History

About the School

Psychology at the University of Melbourne has a long and distinguished history. The first paper set in Psychology was in February 1888 and the Department of Psychology was founded in 1946.

The School in its current structure was established in 2012, when the The Faculty of Medicine, Dentistry and Health Sciences announced the creation of its fifth school: the Melbourne School of Psychological Sciences (MSPS).

Formerly known as the School of Behavioural Science, and subsequently as the Psychological Sciences Academic Centre within the Melbourne Medical School, the School is home to a vibrant community of more than 128 academic, teaching, research and professional staff, 100 honorary staff and 147 PhD students.

Today, in 2021, there are over 10,800 students enrolled in undergraduate subjects offered by Psychological Sciences, mainly through the Bachelor of Arts and Bachelor of Science, but also in breadth subjects in the Bachelor of Commerce, Bachelor of Biomedicine, Bachelor of Environments, and Bachelor of Music. There are more than 207 students enrolled in 207 in Fourth Year and in professional postgraduate programs.

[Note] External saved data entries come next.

(** Deallocating the address of an allocated block removes exactly that block. *)
Lemma tdealloc_sound p o ord base t : wf ord t -> (p, o) ∈ blocks ord base t ->
  exists t', tdealloc p ord base t = Some t' /\ wf ord t' /\
    blocks ord base t ≡ₚ (p, o) :: blocks ord base t'.
Proof.
  revert ord base. induction t as [i g|i g l IHl r IHr]; intros ord base Hwf Hb.
  - destruct Hwf as [->| ->]; simpl in Hb; [set_solver|]. apply list_elem_of_singleton in Hb. simplify_eq.
    exists (Tip i Unused). split_and!; [done|by left|done].
  - destruct ord as [|ord]; [done|]. destruct (decide (g = Leaf)) as [->|Hg].
    { apply list_elem_of_singleton in Hb. simplify_eq. eexists. split_and!; [done|by apply wf_set_unused|].
      rewrite (blocks_unused (S ord) _ (set_tag Unused (Bin i Leaf l r))); [done| |by rewrite tag_of_set_tag].
      by apply wf_set_unused. }
    rewrite tdealloc_bin, blocks_not_leaf by done. rewrite blocks_not_leaf in Hb by done.
    apply wf_bin in Hwf as (Hl & Hr & _); [|done]. apply elem_of_app in Hb as [Hb|Hb].
    + pose proof (blocks_range _ _ _ _ _ Hl Hb) as (?&?&_). pose proof (psize_pos o).
      replace (p <? base + psize ord) with true by lia.
      destruct (IHl _ _ Hl Hb) as (l' & -> & ? & Hp). eexists. split_and!; [done|by apply wf_combine|].
      rewrite blocks_not_leaf by apply combine_not_leaf. by rewrite Hp.
    + pose proof (blocks_range _ _ _ _ _ Hr Hb) as (?&?&_).
      replace (p <? base + psize ord) with false by lia.
      destruct (IHr _ _ Hr Hb) as (r' & -> & ? & Hp). eexists. split_and!; [done|by apply wf_combine|].
      rewrite blocks_not_leaf by apply combine_not_leaf. rewrite Hp. by rewrite Permutation_middle.
Qed.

The School's teaching is underpinned by excellence in research across a range of fields, including cognitive psychology and behavioural neuroscience, social and developmental psychology, clinical psychology and clinical neuropsychology, and quantitative psychology.  Research links extend across 25 departments, centres and institutes within the Faculty of  Medicine, Dentistry and Health Sciences, as well as across seven other faculties in the University.

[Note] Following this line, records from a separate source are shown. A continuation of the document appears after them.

(* ===== verification/EptMmap.v ===== *)
(** * The EPT memory map

    Models [extended_apis/bfvmm/include/hve/arch/intel_x64/ept/mmap.h]: the
    class [mmap], which builds the four levels of extended page tables in pages
    of the memory manager and caches the last table it used at each level. *)
From S2P Require Import Prelude Bits EptEntry PageSource.

Inductive attr_type :=
| none | read_only | write_only | execute_only | read_write | read_execute | read_write_execute.

Inductive memory_type :=
| uncacheable | write_combining | write_through | write_protected | write_back.

(** [pair]: a span over a table (address and number of entries) and the table's
    physical address; the default pair is an empty span. *)
Record tpair := Pair { virt_addr : Z; num_entries : Z; phys_addr : Z }.

Definition no_pair : tpair := Pair 0 0 0.

(** The members of [mmap], and what they point to: [heap] is the contents of
    the pages that hold tables, [pool] the memory manager. *)
Record mmap (A : Type) := MMap {
  heap : gmap Z (list Z);
  pool : A;
  m_pml4 : tpair;
  m_pdpt : tpair;
  m_pd : tpair;
  m_pt : tpair;
}.
Arguments MMap {A}.
Arguments heap {A}.
Arguments pool {A}.
Arguments m_pml4 {A}.
Arguments m_pdpt {A}.
Arguments m_pd {A}.
Arguments m_pt {A}.

Section Mmap.
Context {A : Type} `{PageSource A}.
Local Open Scope vmm_scope.

Definition with_heap (s : mmap A) h := MMap h (pool s) (m_pml4 s) (m_pdpt s) (m_pd s) (m_pt s).
Definition with_pool (s : mmap A) (p : A) := MMap (heap s) p (m_pml4 s) (m_pdpt s) (m_pd s) (m_pt s).
Definition with_pml4 (s : mmap A) p := MMap (heap s) (pool s) p (m_pdpt s) (m_pd s) (m_pt s).
Definition with_pdpt (s : mmap A) p := MMap (heap s) (pool s) (m_pml4 s) p (m_pd s) (m_pt s).
Definition with_pd (s : mmap A) p := MMap (heap s) (pool s) (m_pml4 s) (m_pdpt s) p (m_pt s).
Definition with_pt (s : mmap A) p := MMap (heap s) (pool s) (m_pml4 s) (m_pdpt s) (m_pd s) p.

(** A reference to an entry ([entry_type &]): a table and an index. *)
Definition eref : Type := Z * Z.

(** [span::at] *)
Definition span_at (p : tpair) (i : Z) : M (mmap A) eref :=
  if (0 <=? i) && (i <? num_entries p) then ret (virt_addr p, i) else throw fail_fast.

Definition read (r : eref) : M (mmap A) Z := fun s =>
  match heap s !! r.1 ≫= (.!! Z.to_nat r.2) with
  | Some e => Ok e s | None => Err out_of_range s end.

Definition write (r : eref) (e : Z) : M (mmap A) unit := fun s =>
  match heap s !! r.1 with
  | Some t => Ok tt (with_heap s (<[r.1 := <[Z.to_nat r.2 := e]> t]> (heap s)))
  | None => Err out_of_range s end.

(** [alloc_page]: a zeroed page; the [memset] of the null pointer it is given
    when there is none does not return. *)
Definition alloc_page : M (mmap A) Z := fun s =>
  match ps_alloc (pool s) with
  | Some (v, a) => Ok v (with_heap (with_pool s a) (<[v := replicate 512 0]> (heap s)))
  | None => Err null_deref s
  end.

Definition free_page (v : Z) : M (mmap A) unit := fun s =>
  Ok tt (with_heap (with_pool s (ps_free v (pool s))) (delete v (heap s))).

Definition virtptr_to_physint (v : Z) : M (mmap A) Z := fun s =>
  match ps_phys (pool s) v with
  | Some p => Ok p s | None => Err (runtime_error "virtint_to_physint failed") s end.

Definition physint_to_virtptr (p : Z) : M (mmap A) Z := fun s =>
  match ps_virt (pool s) p with
  | Some v => Ok v s | None => Err (runtime_error "physint_to_virtint failed") s end.

Definition allocate_span (num : Z) : M (mmap A) (Z * Z) :=
  v <- alloc_page ;; ret (v, num).

Definition allocate (num : Z) : M (mmap A) tpair :=
  v <- alloc_page ;;
  p <- virtptr_to_physint v ;;
  ret (Pair v num p).

Definition free (p : tpair) : M (mmap A) unit := free_page (virt_addr p).

Definition phys_to_pair (phys num : Z) : M (mmap A) tpair :=
  v <- physint_to_virtptr phys ;; ret (Pair v num phys).

(** The constructor, on a memory manager [a]. *)
Definition mmap_new (a : A) : outcome (mmap A) unit :=
  (sp <- allocate_span pml4.num_entries ;;
   modify (fun s => with_pml4 s (Pair sp.1 sp.2 0)))
  (MMap ∅ a no_pair no_pair no_pair no_pair).

Definition eptp : M (mmap A) Z :=
  s <- get ;;
  (if phys_addr (m_pml4 s) =? 0 then
     p <- virtptr_to_physint (virt_addr (m_pml4 s)) ;;
     modify (fun s => with_pml4 s (Pair (virt_addr (m_pml4 s)) (num_entries (m_pml4 s)) p))
   else ret tt) ;;;
  gets (fun s => phys_addr (m_pml4 s)).

Definition map_pdpt (pml4i : Z) : M (mmap A) unit :=
  s <- get ;;
  entry <- span_at (m_pml4 s) pml4i ;;
  e <- read entry ;;
  if negb (e =? 0) then
    let phys := field_get pml4.phys_addr e in
    if phys_addr (m_pdpt s) =? phys then ret tt
    else p <- phys_to_pair phys pdpt.num_entries ;; modify (fun s => with_pdpt s p)
  else
    p <- allocate pdpt.num_entries ;;
    modify (fun s => with_pdpt s p) ;;;
    let e := field_set pml4.phys_addr e (phys_addr p) in
    let e := enable pml4.read_access e in
    let e := enable pml4.write_access e in
    let e := enable pml4.execute_access e in
    write entry e.

Definition map_pd (pdpti : Z) : M (mmap A) unit :=
  s <- get ;;
  entry <- span_at (m_pdpt s) pdpti ;;
  e <- read entry ;;
  if negb (e =? 0) then
    let phys := field_get pdpt.phys_addr e in
    if phys_addr (m_pd s) =? phys then ret tt
    else p <- phys_to_pair phys pd.num_entries ;; modify (fun s => with_pd s p)
  else
    p <- allocate pd.num_entries ;;
    modify (fun s => with_pd s p) ;;;
    let e := field_set pdpt.phys_addr e (phys_addr p) in
    let e := enable pdpt.read_access e in
    let e := enable pdpt.write_access e in
    let e := enable pdpt.execute_access e in
    write entry e.

Definition map_pt (pdi : Z) : M (mmap A) unit :=
  s <- get ;;
  entry <- span_at (m_pd s) pdi ;;
  e <- read entry ;;
  if negb (e =? 0) then
    let phys := field_get pd.phys_addr e in
    if phys_addr (m_pt s) =? phys then ret tt
    else p <- phys_to_pair phys pt.num_entries ;; modify (fun s => with_pt s p)
  else
    p <- allocate pt.num_entries ;;
    modify (fun s => with_pt s p) ;;;
    let e := field_set pd.phys_addr e (phys_addr p) in
    let e := enable pd.read_access e in
    let e := enable pd.write_access e in
    let e := enable pd.execute_access e in
    write entry e.

(** The [switch (attr)] and [switch (cache)] of [map_pdpte], [map_pde] and
    [map_pte], over the level's own namespaces. *)
Definition set_attr (r w x : flag) (attr : attr_type) (e : Z) : Z :=
  match attr with
  | none => e
  | read_only => enable r e
  | write_only => enable w e
  | execute_only => enable x e
  | read_write => enable w (enable r e)
  | read_execute => enable x (enable r e)
  | read_write_execute => enable x (enable w (enable r e))
  end.

Definition set_cache (mt : field) (uc wc wt wp wb : Z) (cache : memory_type) (e : Z) : Z :=
  match cache with
  | uncacheable => field_set mt e uc
  | write_combining => field_set mt e wc
  | write_through => field_set mt e wt
  | write_protected => field_set mt e wp
  | write_back => field_set mt e wb
  end.

Definition map_pdpte (va phys : Z) (attr : attr_type) (cache : memory_type) : M (mmap A) eref :=
  s <- get ;;
  entry <- span_at (m_pdpt s) (pdpt.index va) ;;
  e <- read entry ;;
  if negb (e =? 0) then throw (runtime_error "map_pdpte: map failed, virt / phys map already exists: ")
  else
    let e := field_set pdpt.phys_addr e phys in
    let e := set_attr pdpt.read_access pdpt.write_access pdpt.execute_access attr e in
    let e := set_cache pdpt.memory_type pdpt.uncacheable pdpt.write_combining
               pdpt.write_through pdpt.write_protected pdpt.write_back cache e in
    let e := enable pdpt.ps e in
    write entry e ;;; ret entry.

Definition map_pde (va phys : Z) (attr : attr_type) (cache : memory_type) : M (mmap A) eref :=
  s <- get ;;
  entry <- span_at (m_pd s) (pd.index va) ;;
  e <- read entry ;;
  if negb (e =? 0) then throw (runtime_error "map_pde: map failed, virt / phys map already exists: ")
  else
    let e := field_set pd.phys_addr e phys in
    let e := set_attr pd.read_access pd.write_access pd.execute_access attr e in
    let e := set_cache pd.memory_type pd.uncacheable pd.write_combining
               pd.write_through pd.write_protected pd.write_back cache e in
    let e := enable pd.ps e in
    write entry e ;;; ret entry.

Definition map_pte (va phys : Z) (attr : attr_type) (cache : memory_type) : M (mmap A) eref :=
  s <- get ;;
  entry <- span_at (m_pt s) (pt.index va) ;;
  e <- read entry ;;
  if negb (e =? 0) then throw (runtime_error "map_pte: map failed, virt / phys map already exists: ")
  else
    let e := field_set pt.phys_addr e phys in
    let e := set_attr pt.read_access pt.write_access pt.execute_access attr e in
    let e := set_cache pt.memory_type pt.uncacheable pt.write_combining
               pt.write_through pt.write_protected pt.write_back cache e in
    write entry e ;;; ret entry.

Definition map_1g (va phys : Z) (attr : attr_type) (cache : memory_type) : M (mmap A) eref :=
  map_pdpt (pml4.index va) ;;;
  map_pdpte va phys attr cache.

Definition map_2m (va phys : Z) (attr : attr_type) (cache : memory_type) : M (mmap A) eref :=
  map_pdpt (pml4.index va) ;;;
  map_pd (pdpt.index va) ;;;
  map_pde va phys attr cache.

Definition map_4k (va phys : Z) (attr : attr_type) (cache : memory_type) : M (mmap A) eref :=
  map_pdpt (pml4.index va) ;;;
  map_pd (pdpt.index va) ;;;
  map_pt (pd.index va) ;;;
  map_pte va phys attr cache.

Definition unmap (va : Z) : M (mmap A) unit :=
  map_pdpt (pml4.index va) ;;;
  s <- get ;;
  pdpte <- span_at (m_pdpt s) (pdpt.index va) ;;
  e <- read pdpte ;;
  if e =? 0 then ret tt
  else if is_enabled pdpt.ps e then write pdpte 0
  else
    map_pd (pdpt.index va) ;;;
    s <- get ;;
    pde <- span_at (m_pd s) (pd.index va) ;;
    e <- read pde ;;
    if e =? 0 then ret tt
    else if is_enabled pd.ps e then write pde 0
    else
      map_pt (pd.index va) ;;;
      s <- get ;;
      pte <- span_at (m_pt s) (pt.index va) ;;
      write pte 0.

Definition entry (va : Z) : M (mmap A) eref :=
  map_pdpt (pml4.index va) ;;;
  s <- get ;;
  pdpte <- span_at (m_pdpt s) (pdpt.index va) ;;
  e <- read pdpte ;;
  if e =? 0 then throw (runtime_error "entry: pdpte not mapped")
  else if is_enabled pdpt.ps e then ret pdpte
  else
    map_pd (pdpt.index va) ;;;
    s <- get ;;
    pde <- span_at (m_pd s) (pd.index va) ;;
    e <- read pde ;;
    if e =? 0 then throw (runtime_error "entry: pde not mapped")
    else if is_enabled pd.ps e then ret pde
    else
      map_pt (pd.index va) ;;;
      s <- get ;;
      pte <- span_at (m_pt s) (pt.index va) ;;
      e <- read pte ;;
      if e =? 0 then throw (runtime_error "entry: pte not mapped") else ret pte.

Definition virt_to_phys (va : Z) : M (mmap A) Z :=
  map_pdpt (pml4.index va) ;;;
  s <- get ;;
  pdpte <- span_at (m_pdpt s) (pdpt.index va) ;;
  e <- read pdpte ;;
  if e =? 0 then throw (runtime_error "virt_to_phys: pdpte not mapped")
  else if is_enabled pdpt.ps e then ret (field_get pdpt.phys_addr e)
  else
    map_pd (pdpt.index va) ;;;
    s <- get ;;
    pde <- span_at (m_pd s) (pd.index va) ;;
    e <- read pde ;;
    if e =? 0 then throw (runtime_error "virt_to_phys: pde not mapped")
    else if is_enabled pd.ps e then ret (field_get pd.phys_addr e)
    else
      map_pt (pd.index va) ;;;
      s <- get ;;
      pte <- span_at (m_pt s) (pt.index va) ;;
      e <- read pte ;;
      if e =? 0 then throw (runtime_error "virt_to_phys: pte not mapped")
      else ret (field_get pt.phys_addr e).

Definition from (va : Z) : M (mmap A) Z :=
  map_pdpt (pml4.index va) ;;;
  s <- get ;;
  pdpte <- span_at (m_pdpt s) (pdpt.index va) ;;
  e <- read pdpte ;;
  if e =? 0 then throw (runtime_error "from: pdpte not mapped")
  else if is_enabled pdpt.ps e then ret pdpt.from
  else
    map_pd (pdpt.index va) ;;;
    s <- get ;;
    pde <- span_at (m_pd s) (pd.index va) ;;
    e <- read pde ;;
    if e =? 0 then throw (runtime_error "from: pde not mapped")
    else if is_enabled pd.ps e then ret pd.from
    else
      map_pt (pd.index va) ;;;
      s <- get ;;
      pte <- span_at (m_pt s) (pt.index va) ;;
      e <- read pte ;;
      if e =? 0 then throw (runtime_error "from: pte not mapped") else ret pt.from.

Definition is_1g (va : Z) : M (mmap A) bool := f <- from va ;; ret (f =? pdpt.from).
Definition is_2m (va : Z) : M (mmap A) bool := f <- from va ;; ret (f =? pd.from).
Definition is_4k (va : Z) : M (mmap A) bool := f <- from va ;; ret (f =? pt.from).

(** The [for] loop that sets [empty] to false at a non-zero entry. *)
Definition all_zero (p : tpair) (n : Z) : M (mmap A) bool :=
  (fix go (l : list Z) (empty : bool) : M (mmap A) bool :=
     match l with
     | [] => ret empty
     | i :: l' => r <- span_at p i ;; e <- read r ;; go l' (if negb (e =? 0) then false else empty)
     end) (seqZ 0 n) true.

Definition release_pte (va : Z) : M (mmap A) bool :=
  map_pt (pd.index va) ;;;
  s <- get ;;
  pte <- span_at (m_pt s) (pt.index va) ;;
  write pte 0 ;;;
  empty <- all_zero (m_pt s) pt.num_entries ;;
  if empty : bool then free (m_pt s) ;;; ret true else ret false.

Definition release_pde (va : Z) : M (mmap A) bool :=
  map_pd (pdpt.index va) ;;;
  s <- get ;;
  entry <- span_at (m_pd s) (pd.index va) ;;
  e <- read entry ;;
  go_on <- (if is_disabled pd.ps e then release_pte va else ret true) ;;
  if go_on : bool then
    write entry 0 ;;;
    s <- get ;;
    empty <- all_zero (m_pd s) pd.num_entries ;;
    if empty : bool then free (m_pd s) ;;; ret true else ret false
  else ret false.

Definition release_pdpte (va : Z) : M (mmap A) bool :=
  map_pdpt (pml4.index va) ;;;
  s <- get ;;
  entry <- span_at (m_pdpt s) (pdpt.index va) ;;
  e <- read entry ;;
  go_on <- (if is_disabled pdpt.ps e then release_pde va else ret true) ;;
  if go_on : bool then
    write entry 0 ;;;
    s <- get ;;
    empty <- all_zero (m_pdpt s) pdpt.num_entries ;;
    if empty : bool then free (m_pdpt s) ;;; ret true else ret false
  else ret false.

Definition release (va : Z) : M (mmap A) unit :=
  b <- release_pdpte va ;;
  if b : bool then
    s <- get ;; r <- span_at (m_pml4 s) (pml4.index va) ;; write r 0
  else ret tt.

Definition clear_pt (pdi : Z) : M (mmap A) unit :=
  map_pt pdi ;;;
  s <- get ;;
  free (m_pt s) ;;;
  modify (fun s => with_pt s no_pair).

Definition clear_pd (pdpti : Z) : M (mmap A) unit :=
  map_pd pdpti ;;;
  for_each (seqZ 0 pd.num_entries) (fun pdi =>
    s <- get ;;
    entry <- span_at (m_pd s) pdi ;;
    e <- read entry ;;
    if e =? 0 then ret tt
    else
      (if is_disabled pd.ps e then clear_pt pdi else ret tt) ;;;
      write entry 0) ;;;
  s <- get ;;
  free (m_pd s) ;;;
  modify (fun s => with_pd s no_pair).

Definition clear_pdpt (pml4i : Z) : M (mmap A) unit :=
  map_pdpt pml4i ;;;
  for_each (seqZ 0 pdpt.num_entries) (fun pdpti =>
    s <- get ;;
    entry <- span_at (m_pdpt s) pdpti ;;
    e <- read entry ;;
    if e =? 0 then ret tt
    else
      (if is_disabled pdpt.ps e then clear_pd pdpti else ret tt) ;;;
      write entry 0) ;;;
  s <- get ;;
  free (m_pdpt s) ;;;
  modify (fun s => with_pdpt s no_pair).

(** The destructor. *)
Definition mmap_delete : M (mmap A) unit :=
  for_each (seqZ 0 pml4.num_entries) (fun pml4i =>
    s <- get ;;
    entry <- span_at (m_pml4 s) pml4i ;;
    e <- read entry ;;
    if e =? 0 then ret tt else clear_pdpt pml4i) ;;;
  s <- get ;;
  free_page (virt_addr (m_pml4 s)).

End Mmap.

A Seventieth Anniversary History Publication

In his preface to the 50th anniversary history of psychology at the University of Melbourne, then head of psychology Professor Roger Wales quoted Mark Twain on how Australian history reads “like the most beautiful lies”. Twenty years later another Twain quote seems apt: “If you find you can’t make seventy by any but an uncomfortable road, don’t you go.” Rod Buchanan’s new history provides a splendid chronicle of the often uncomfortable road that psychology has taken at Melbourne since the department was formed in 1946, and indeed since the subject was first taught by the University’s first professor of philosophy in 1886. It is a story of relentless growth, innovation and transformation, but also one of serious challenges and threats from within the University and without. Along the way several larger than life characters are brought vividly to the page. Psychology’s own complexities – its tensions between basic science and applied professional practice, its often fraught intermediate position between bioscience, medicine, social science and the humanities – are very much in evidence.